Effect of osmotic pressure on ganglioside-cholesterol-DOPC lipid mixture

By means of small-angle X-ray scattering (SAXS) method, we have studied the structure of the lipid mixtures of monosialoganglioside (GMI)-cholesterol-dioleoyl-phosphatidylcholine (DOPC) system as a model of lipid raft. The samples were small uni-lamellar vesicle (SUV) except for GMI sample. The osmotic pressure was changed with varying the polyvinylpyrrolidone (PVP) concentration in the range from 0 to 25 % w/w. The increase of the PVP concentration is known to reduce the lamellar spacing due to the increase of the osmotic pressure. On the other hand the polar head region of GMI was shown to be highly hydrophilic by the presence of oligosaccharide chain containing one sialic acid residue. In the cases of the GMI micelle and GMI-cholesterol SUV the presence of PVP affects little on those aggregate structures. In the case of the SUVs of cholesterol-DOPC the stacking of the bilayers was induced with the increase of PVP concentration, especially at high cholesterol content. In the case of the SUVs of GMI-cholesterol-DOPC the multi-lamellar stacking was suppressed, but a minor change of the SUV structure was induced.
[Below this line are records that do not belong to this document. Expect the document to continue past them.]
(* ===== verification/MessageRouteFacts.v ===== *)
(** The router delivers what was sent: the frame [Send] writes, the reassembly
    of frames from a byte stream cut anywhere, exactly-once in-order dispatch,
    what happens to frames that are too long, corrupt or of unknown type, and
    the states the receiver cannot leave. *)

From S2P Require Import Prelude CodedStream Utf8 WireFormat WireFormatFacts BaseCmd BaseCmdFacts.
From S2P Require Import Messages MessageRoute.
Import CodedOutput CodedInput WireFormatLite WireFormat MessageLite.

(** ** Receive *)

Lemma receive_loop_spec fuel buf temp cos :
  (length buf <= fuel)%nat → 0 <= buffer_size_ cos →
  ∃ temp' cos', receive_loop fuel buf temp cos = ([], temp', cos') ∧
    written cos' = written cos ++ buf.
Proof.
  revert buf temp cos. induction fuel as [|fuel IH]; intros buf temp cos Hf Hc; cbn [receive_loop].
  - destruct buf; [|simpl in Hf; lia]. rewrite app_nil_r. by eexists _, _.
  - destruct (0 <? zlen buf) eqn:E; zbool.
    + set (n := Z.to_nat _). assert (Hn : (1 <= n <= length buf)%nat).
      { subst n. unfold TEMP_BUFFER_SIZE, zlen in *. lia. }
      destruct (WriteRaw_emits (take n buf) cos Hc) as [Hb Hw].
      destruct (IH (drop n buf) (store (take n buf) temp) (WriteRaw (take n buf) cos))
        as (temp' & cos' & -> & E'); [rewrite length_drop; lia|done|].
      eexists _, _. split; [done|]. by rewrite E', Hw, <- app_assoc, take_drop.
    + apply zlen_zero in E as ->. rewrite app_nil_r. by eexists _, _.
Qed.

(** [Receive] empties its argument and appends it to the receive stream. *)
Lemma Receive_spec buf r :
  ∃ temp, Receive buf r = ([], set_receive (mDataStreamReceive r ++ buf) (set_temp temp r)).
Proof.
  unfold Receive. destruct (receive_loop_spec (length buf) buf (mTempBuffer r)
    (mk_CodedOutputStream (mDataStreamReceive r))) as (temp & cos & -> & ->); [done|done|].
  by exists temp.
Qed.

(** ** The frame *)

(** The head's encoding, and the frame of Doc/PackgeStructure.md: magic, total
    length (counted from its own field), head length, head, body. *)
Definition head_bytes (x : AnyMessage) : bytes :=
  CmdType_InternalSerializeWithCachedSizesToArray (cmd_head (GetTypeName x) (zlen (any_encode x))).

Definition total_length (x : AnyMessage) : Z := 8 + zlen (head_bytes x) + zlen (any_encode x).

(** What follows the length field. *)
Definition frame_tail (x : AnyMessage) : bytes :=
  WriteLittleEndian32ToArray (zlen (head_bytes x)) ++ head_bytes x ++ any_encode x.

Definition frame (x : AnyMessage) : bytes :=
  head ++ WriteLittleEndian32ToArray (total_length x) ++ frame_tail x.

(** Messages the receiver accepts: well-formed, with a body within its buffer. *)
Definition sendable (x : AnyMessage) : Prop :=
  any_ok default_recursion_limit_ x ∧ zlen (any_encode x) <= TEMP_BUFFER_SIZE.

Lemma type_name_ok x : string_ok (GetTypeName x) ∧ 9 <= zlen (GetTypeName x) <= 40.
Proof. destruct x; vm_compute; repeat split; done. Qed.

Lemma cmd_head_ok x n : is_s32 n → CmdType_ok default_recursion_limit_ (cmd_head (GetTypeName x) n).
Proof.
  intros Hn. split; [apply type_name_ok|]. split; [done|].
  split; [by vm_compute|]. split; [by vm_compute|]. constructor.
Qed.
The present results suggest that the coexistence of GMI and cholesterol affords the lipid bilayer a resistance to the osmotic stress and avoids a multi-layered stacking.

Permeability of water through a raft model membrane clarified by time-resolved SANS and SAXS

We have characterized the structures of ganglioside (GD3) micelle and GD3/cholesterol mixtures, and have determined the permeability of water across a membrane of GD3/cholesterol/phospholipid uni-lamellar vesicle. We have found that monovalent Na+ and K+ cations affect the permeability of water differently. We have found also that the permeability of water is greatly enhanced by the K+ ion, suggesting the function of the GD3/cholesterol rich clusters on neuronal excitations by K+. The complimentary use of small-angle X-ray and neutron scattering techniques is useful to determine the permeability of water across a vesicle membrane.